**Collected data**
****
(** * Ordered map: a keyed index layered over a linked sequence

    A shallow embedding of the Go package [orderedmap]
    (github.com/jimschubert/ordered-map): the map type with its mutating
    operations, its iterator and the order-sensitive equality, together with
    the invariant tying the key index to the order. *)

From Stdlib Require Import Ascii.
From stdpp Require Import gmap strings list fin_maps.
(** X12. [initialize()] is a handshake of two requests.  When the answer
    to "initialize" succeeds, its body (if it has one) becomes the cached
    capabilities and "configurationDone" is sent under the next sequence
    number, the call still being open; the answer to that second request
    then ends the call: with the cached capabilities when it succeeds,
    with its error when it fails, the capabilities staying cached either
    way.  When the answer to "initialize" fails, the call throws that
    error, nothing is cached and "configurationDone" is never sent. *)
Theorem initialize_handshake :
  forall (w : World) (sock : Socket.t) (k : Z) (p : Pending.t) (call : nat)
         (r1 : DAPResponse.t),
    jobs w = [] ->
    socket (client w) = Some sock ->
    connected (client w) = true ->
    pendingRequests (client w) !! k = Some p ->
    promises w !! Pending.resolver p = Some (awaiting (KInitialize call)) ->
    calls w !! call = Some None ->
    DAPResponse.request_seq r1 = k ->
    let n := sequenceNumber (client w) in
    let w1 := receive (MsgResponse r1) w in
    (DAPResponse.success r1 = true ->
       capabilities (client w1)
       = match DAPResponse.body r1 with
         | Some body => Some body
         | None => capabilities (client w)
         end
       /\ socket (client w1)
          = Some {| Socket.written :=
                      Socket.written sock
                      ++ [encodeRequest
                            {| DAPRequest.seq := n;
                               DAPRequest.command := js "configurationDone";
                               DAPRequest.arguments := JObj [] |}] |}
       /\ sequenceNumber (client w1) = n + 1
       /\ calls w1 !! call = Some None
       /\ forall r2 : DAPResponse.t,
            DAPResponse.request_seq r2 = n ->
            let w2 := receive (MsgResponse r2) w1 in
            calls w2 !! call
            = Some (Some (if DAPResponse.success r2
                          then Returned
                                 (VCapabilities (capabilities (client w1)))
                          else Thrown (errorText r2)))
            /\ capabilities (client w2) = capabilities (client w1))
    /\ (DAPResponse.success r1 = false ->
          calls w1 !! call = Some (Some (Thrown (errorText r1)))
          /\ capabilities (client w1) = capabilities (client w)
          /\ socket (client w1) = Some sock
          /\ sequenceNumber (client w1) = n).
Proof.
  intros w sock k p call r1 Hjobs Hsock Hconn Hpend Hinner Hcall Hk n w1.
  pose proof (lookup_lt_Some _ _ _ Hcall) as Hlt.
  subst k. subst w1 n. unfold receive.
  setoid_rewrite <- failureMessage_errorText.
  rewrite (handleMessage_settles r1 p (KInitialize call) w Hjobs Hpend Hinner).
  set (q := Pending.resolver p) in *.
  set (ps := <[q := {| Promise.outcome := Some (settlement r1);
                       Promise.awaiter := KInitialize call |}]> (promises w)).
  assert (Hps : length ps = length (promises w))
    by (unfold ps; apply length_insert).
  split.
  - intros Hok. unfold settlement. rewrite Hok.
    set (c1 := match DAPResponse.body r1 with
               | Some body => set_capabilities (Some body)
               | None => fun c => c
               end
                 (set_pendingRequests
                    (delete (DAPResponse.request_seq r1)
                       (pendingRequests (client w))) (client w))).
    assert (Hc1 : socket c1 = Some sock /\ connected c1 = true
                  /\ sequenceNumber c1 = sequenceNumber (client w)
                  /\ capabilities c1
                     = match DAPResponse.body r1 with
                       | Some body => Some body
                       | None => capabilities (client w)
                       end).
    { unfold c1. destruct (DAPResponse.body r1); wcbn; auto. }
    destruct Hc1 as (Hs1 & Hn1 & Hq1 & Hcap1).
    set (W := {| client := c1; promises := ps; calls := calls w;
                 timers := timers w; jobs := [] |}).
    assert (Hjob : runJob (KInitialize call, Resolved r1)
                     (with_jobs []
                        {| client :=
                             set_pendingRequests
                               (delete (DAPResponse.request_seq r1)
                                  (pendingRequests (client w))) (client w);
                           promises := ps; calls := calls w;
                           timers := timers w;
                           jobs := [(KInitialize call, Resolved r1)] |})
                   = sendRequest (js "configurationDone") (JObj [])
                       (KConfigurationDone call) W).
    { cbn [runJob]. rewrite Hok. unfold W, c1.
      destruct (DAPResponse.body r1); reflexivity. }
    change {| client := ?c; promises := ?a; calls := ?b; timers := ?d;
              jobs := [?j] |}
      with (with_jobs [j] {| client := c; promises := a; calls := b;
                             timers := d; jobs := [j] |}).
    rewrite runJobs_one;
      rewrite Hjob, (sendRequest_connected _ _ _ W sock Hs1 Hn1);
      [|reflexivity].
    change (client W) with c1. change (promises W) with ps.
    change (calls W) with (calls w). change (timers W) with (timers w).
    change (jobs W) with (@nil (Cont * Outcome)).
    clear Hjob. clearbody c1 ps. clear W.
    wcbn. rewrite Hq1, Hps.
    split; [exact Hcap1|]. split; [reflexivity|]. split; [reflexivity|].
    split; [exact Hcall|].
    intros r2 H2.
    match goal with
    | |- context [handleMessage (MsgResponse r2) ?X] => set (W1 := X)
    end.
    assert (Hp2 : pendingRequests (client W1) !! DAPResponse.request_seq r2
                  = Some {| Pending.resolver := length (promises w);
                            Pending.command := js "configurationDone" |}).
    { unfold W1. wcbn. rewrite H2. apply lookup_insert_eq. }
    assert (Hq2 : promises W1 !! length (promises w)
                  = Some (awaiting (KConfigurationDone call))).
    { unfold W1. wcbn. rewrite <- Hps. apply lookup_snoc. }
    rewrite (handleMessage_settles r2 _ (KConfigurationDone call) W1
               eq_refl Hp2 Hq2).
    change {| client := ?c; promises := ?a; calls := ?b; timers := ?d;
              jobs := [?j] |}
      with (with_jobs [j] {| client := c; promises := a; calls := b;
                             timers := d; jobs := [j] |}).
    assert (Hcalls1 : calls W1 !! call = Some None) by exact Hcall.
    unfold settlement.
    destruct (DAPResponse.success r2);
      (rewrite runJobs_one; cbn [runJob];
       rewrite conclude_open by exact Hcalls1; [|reflexivity]);
      wcbn; (split; [apply list_lookup_insert_eq; exact Hlt|]);
      reflexivity.
  - intros Hfail. unfold settlement. rewrite Hfail.
    change {| client := ?c; promises := ?a; calls := ?b; timers := ?d;
              jobs := [?j] |}
      with (with_jobs [j] {| client := c; promises := a; calls := b;
                             timers := d; jobs := [j] |}).
    rewrite runJobs_one; cbn [runJob];
      rewrite conclude_open by exact Hcall; [|reflexivity].
    wcbn. split; [apply list_lookup_insert_eq; exact Hlt|].
    split; [reflexivity|]. split; [exact Hsock | reflexivity].
Qed.

Definition initializing : World :=
  step noParse connectedWorld (Invoke Initialize).

Definition initialized : DAPResponse.t :=
  {| DAPResponse.seq := 1; DAPResponse.request_seq := 1;
     DAPResponse.success := true; DAPResponse.command := js "initialize";
     DAPResponse.body := Some someCapabilities;
     DAPResponse.message := None |}.

Definition configured : DAPResponse.t :=
  {| DAPResponse.seq := 2; DAPResponse.request_seq := 2;
     DAPResponse.success := true;
     DAPResponse.command := js "configurationDone";
     DAPResponse.body := None; DAPResponse.message := None |}.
****
**Work request**
Which lines in the data above contain "Thrown"? Show each one.

**Answer section**
                          else Thrown (errorText r2)))
          calls w1 !! call = Some (Some (Thrown (errorText r1)))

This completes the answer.